**WHAT IS NEEDED:**
Scan the data below and copy each line where "that" occurs.

Records from a data source
(** ** Entries are kept until their callback or their owner has closed *)
Definition keeps (h : handle) (a a' : Authority) : Prop :=
  ∀ e, entry_of a h = Some e → ∃ e', entry_of a' h = Some e' ∧ c_lease e' = c_lease e ∧ c_key e' = c_key e.
Lemma keeps_refl h a : keeps h a a.
Proof. intros e He. by exists e. Qed.
Lemma keeps_active h a a' : au_active a' = au_active a → keeps h a a'.
Proof. intros E e He. exists e. unfold entry_of in *. by rewrite E. Qed.
Lemma same_id a h h1 e e1 : entry_of a h = Some e → entry_of a h1 = Some e1 → connection_id h = connection_id h1 → h = h1.
Proof. unfold entry_of. intros He He1 Hid. rewrite Hid in He. destruct (dget _ _) as [e2|]; [|done]. repeat case_decide; congruence. Qed.
Lemma keeps_put h a e1 e' : entry_of a (c_handle e1) = Some e1 → c_handle e' = c_handle e1 → c_lease e' = c_lease e1 → c_key e' = c_key e1 → keeps h a (put_entry e' a).
Proof.
  intros He1 Hh Hl Hk e He. rewrite entry_of_put, Hh. case_decide as Hid; [|by exists e].
  pose proof (same_id _ _ _ _ _ He He1 Hid) as ->. rewrite decide_True by done. exists e'. rewrite He in He1. by simplify_eq.
Qed.
Lemma keeps_del h h1 a e1 : entry_of a h1 = Some e1 → h ≠ h1 → keeps h a (del_entry h1 a).
Proof. intros He1 Hne e He. rewrite entry_of_del. rewrite decide_False; [by exists e|]. intros Hid. by pose proof (same_id _ _ _ _ _ He He1 Hid). Qed.
Lemma keeps_new h a tok e1 gens rev nx : dget tok (au_active a) = None → keeps h a (mkAuthority (au_key a) gens rev (dset tok e1 (au_active a)) nx).
Proof.
  intros Hf e He. exists e. unfold entry_of in *. cbn. destruct (decide (connection_id h = tok)) as [E|Hne]; [by rewrite E, Hf in He|]. by rewrite dget_dset_ne.
Qed.
Lemma entry_self a h e : entry_of a h = Some e → entry_of a (c_handle e) = Some e.
Proof. intros He. by rewrite (entry_of_handle _ _ _ He). Qed.

Section keeping.
Context `{FloatRepr}.
(** An answer that confirms a close. *)
Definition confirms (ev : event) : bool := match ev with EvAnswer answer => is_true answer | _ => false end.
Lemma closing_step_keeps h a c ev a' c' : closing_step a c ev = Some (a', c') → (in_call_closing c = Some h → confirms ev = false) → keeps h a a'.
Proof.
  destruct c as [todo at_ cl fl]. unfold in_call_closing. cbn. intros Hs Hno. destruct at_ as [|h1|h1|h1].
  - destruct todo as [|h1 todo]; [done|]. destruct ev; try done. destruct (entry_of a h1) as [e1|] eqn:E; [|simplify_eq; apply keeps_refl].
    destruct (c_closing e1); simplify_eq; [apply keeps_refl|]. apply entry_self in E. by eapply keeps_put.
  - assert (Hs' : ∃ answer, ev = EvAnswer answer) by (destruct todo, ev; eauto; done). destruct Hs' as [answer ->]. cbn in Hno.
    assert (Hc : closing_step a (mkClosing todo (AtCall h1) cl fl) (EvAnswer answer) = Some (a', c')) by (by destruct todo). clear Hs. cbn in Hc.
    assert (Hc2 : (if is_true answer then Some (del_known a h1, mkClosing todo AtNext (S cl) fl)
                   else Some (match entry_of a h1 with Some e => put_entry (set_closing false true e) a | None => a end, mkClosing todo AtNext cl (S fl))) = Some (a', c')) by (by destruct todo).
    clear Hc. destruct (is_true answer).
    + simplify_eq. unfold del_known. destruct (entry_of a h1) as [e1|] eqn:E; [|apply keeps_refl]. eapply keeps_del; [exact E|]. intros ->. by specialize (Hno eq_refl).
    + simplify_eq. destruct (entry_of a h1) as [e1|] eqn:E; [|apply keeps_refl]. apply entry_self in E. by eapply keeps_put.
  - destruct todo, ev; try done; try case_match; simplify_eq; apply keeps_refl.
  - destruct todo, ev; try done; simplify_eq; apply keeps_refl.
Qed.
Lemma sweep_start_keeps h a now a' x : sweep_start a now = Ok (a', x) → keeps h a a'.
Proof. intros Hs. apply keeps_active. by eapply sweep_start_active. Qed.
Lemma call_start_keeps h a c : c ≠ CallRelease h → keeps h a (call_start a c).1.
Proof.
  intros Hne. destruct c as [now|p|r|h1|h1 now cb]; cbn.
  - destruct (sweep_start a now) as [[a' [[t ks] hs]]|] eqn:E; [|apply keeps_refl]. by eapply sweep_start_keeps.
  - destruct (revoke_start a p) as [[a' [[k g] hs]]|] eqn:E; [|apply keeps_refl]. apply keeps_active. unfold revoke_start in E. apply bind_ok in E as (k' & _ & E). by apply Ok_inj in E as [= <- _ _ _].
  - destruct (register_check r;; sweep_start a (ra_now r)) as [[a' [[t ks] hs]]|] eqn:E; [|apply keeps_refl]. apply then_ok in E as [_ E]. by eapply sweep_start_keeps.
  - unfold release_start. destruct (entry_of a h1) as [e1|] eqn:E; [|apply keeps_refl]. destruct (c_closing e1); [apply keeps_refl|].
    destruct (c_release e1); [apply entry_self in E; by eapply keeps_put|]. eapply keeps_del; [exact E|]. by intros ->.
  - unfold promote. destruct (as_exact_int now) as [t|]; [|apply keeps_refl]. destruct (t <? 0)%Z; [apply keeps_refl|]. cbn. destruct cb; [|apply keeps_refl].
    destruct (entry_of a h1) as [e1|] eqn:E; [|apply keeps_refl].
    match goal with |- context [if ?b then Ok (a, false) else _] => destruct b end; [apply keeps_refl|]. apply entry_self in E. by eapply keeps_put.
Qed.
Lemma thread_step_keeps h a t ev a' t' :
  thread_step a t ev = Some (a', t') → t ≠ TRelease h → (in_call t = Some h → confirms ev = false) → keeps h a a'.
Proof.
  destruct t as [now ks c next|k g c|r|h1|o]; cbn; intros Hs Hne Hno; [| | | |done].
  - destruct (closing_done c) as [[n|e]|]; simplify_eq; [by apply keeps_active|apply keeps_refl|].
    destruct (closing_step a c ev) as [[a1 c1]|] eqn:E; [|done]. cbn in Hs. simplify_eq. by eapply closing_step_keeps.
  - destruct (closing_done c) as [[n|e]|]; simplify_eq; [apply keeps_active, revoke_finish_active|apply keeps_refl|].
    destruct (closing_step a c ev) as [[a1 c1]|] eqn:E; [|done]. cbn in Hs. simplify_eq. by eapply closing_step_keeps.
  - destruct ev; try done. destruct (dget token32 (au_active a)) eqn:Ef; [done|]. destruct (register_locked a r clock token32) as [[a1 h1]|] eqn:E; simplify_eq; [|apply keeps_refl].
    apply register_locked_ok in E as (k & now & e1 & _ & _ & _ & _ & _ & _ & _ & ->). by apply keeps_new.
  - destruct ev; try done. unfold release_finish in Hs. destruct (entry_of a h1) as [e1|] eqn:E; [|simplify_eq; apply keeps_refl].
    destruct (is_true answer); simplify_eq; [eapply keeps_del; [exact E|by intros ->]|]. apply entry_self in E. by eapply keeps_put.
Qed.
(** What an operation on the net must not do, for the entry of [h] to be kept. *)
Definition gentle (h : handle) (n : net) (op : net_op) : Prop :=
  match op with
  | OpCall c => c ≠ CallRelease h
  | OpStep i ev => ∀ t, net_threads n !! i = Some t → in_call t = Some h → confirms ev = false
  end.
Lemma net_step_keeps h n op n' : net_step n op = Some n' → TRelease h ∉ net_threads n → gentle h n op → keeps h (net_auth n) (net_auth n').
Proof.
  intros Hs Hno Hg. destruct op as [c|i ev]; cbn in *.
  - pose proof (call_start_keeps h (net_auth n) c Hg) as Hk. destruct (call_start (net_auth n) c). by simplify_eq.
  - destruct (net_threads n !! i) as [t|] eqn:Ei; [|done]. cbn in Hs. destruct (thread_step (net_auth n) t ev) as [[a1 t1]|] eqn:E; [|done]. cbn in Hs. simplify_eq. cbn.
    eapply thread_step_keeps; [exact E| |by apply Hg]. intros ->. by apply list_elem_of_lookup_2 in Ei.
Qed.
Lemma thread_step_no_release h a t ev a' t' : thread_step a t ev = Some (a', t') → t' ≠ TRelease h.
Proof.
  destruct t as [now ks c next|k g c|r|h1|o]; cbn; intros Hs; [| | | |done].
  - destruct (closing_done c) as [[n|e]|]; simplify_eq; [by destruct next|done|]. destruct (closing_step a c ev) as [[]|]; cbn in Hs; [by simplify_eq|done].
  - destruct (closing_done c) as [[n|e]|]; simplify_eq; [done..|]. destruct (closing_step a c ev) as [[]|]; cbn in Hs; [by simplify_eq|done].
  - destruct ev; try done. destruct (dget _ _); [done|]. destruct (register_locked _ _ _ _) as [[]|]; by simplify_eq.
  - destruct ev; try done. destruct (release_finish _ _ _). by simplify_eq.
Qed.
Lemma call_start_no_release h a c : c ≠ CallRelease h → (call_start a c).2 ≠ TRelease h.
Proof. intros Hne. destruct c; cbn; repeat case_match; try done; cbn; congruence. Qed.
Lemma net_step_no_release h n op n' : net_step n op = Some n' → TRelease h ∉ net_threads n → gentle h n op → TRelease h ∉ net_threads n'.
Proof.
  intros Hs Hno Hg. destruct op as [c|i ev]; cbn in *.
  - pose proof (call_start_no_release h (net_auth n) c Hg) as Ht. destruct (call_start (net_auth n) c) as [a t]. simplify_eq. cbn in *.
    rewrite elem_of_app, list_elem_of_singleton. intros [|E]; [done|by rewrite E in Ht].
  - destruct (net_threads n !! i) as [t|] eqn:Ei; [|done]. cbn in Hs. destruct (thread_step (net_auth n) t ev) as [[a1 t1]|] eqn:E; [|done]. cbn in Hs. simplify_eq. cbn.
    intros Hin. apply list_elem_of_lookup in Hin as [j Hj]. destruct (decide (i = j)) as [->|Hne].
    + rewrite list_lookup_insert_eq in Hj by (by eapply lookup_lt_Some). simplify_eq. by eapply thread_step_no_release.
    + rewrite list_lookup_insert_ne in Hj by done. by apply list_elem_of_lookup_2 in Hj.
Qed.
End keeping.

(** ** The thread that registers *)
Section registering.
Context `{FloatRepr} (issued : IssuedNetworkLease) (policy : SandboxPolicy).
Definition for_lease (r : register_args) : Prop := ra_issued r = issued ∧ ra_policy r = policy.
Definition registers (t : thread) : Prop :=
  match t with
  | TSweep _ _ _ (Some r) | TRegister r => for_lease r
  | TDone (RHandle (Err _)) => True
  | _ => False
  end.
Definition registering (n : net) (i : nat) : Prop := ∃ t, net_threads n !! i = Some t ∧ registers t.
(** The entry of the candidate. *)
Definition own_entry (a : Authority) (h : handle) : Prop :=
  ∃ e, entry_of a h = Some e ∧ c_lease e = lease issued ∧ _policy_key policy = Ok (c_key e).
Definition registered_now (n : net) (i : nat) : Prop :=
  ∃ h, net_threads n !! i = Some (TDone (RHandle (Ok h))) ∧ own_entry (net_auth n) h ∧ closing_at (net_auth n) h = false.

**ANSWER AREA:**
(** An answer that confirms a close. *)
(** ** The thread that registers *)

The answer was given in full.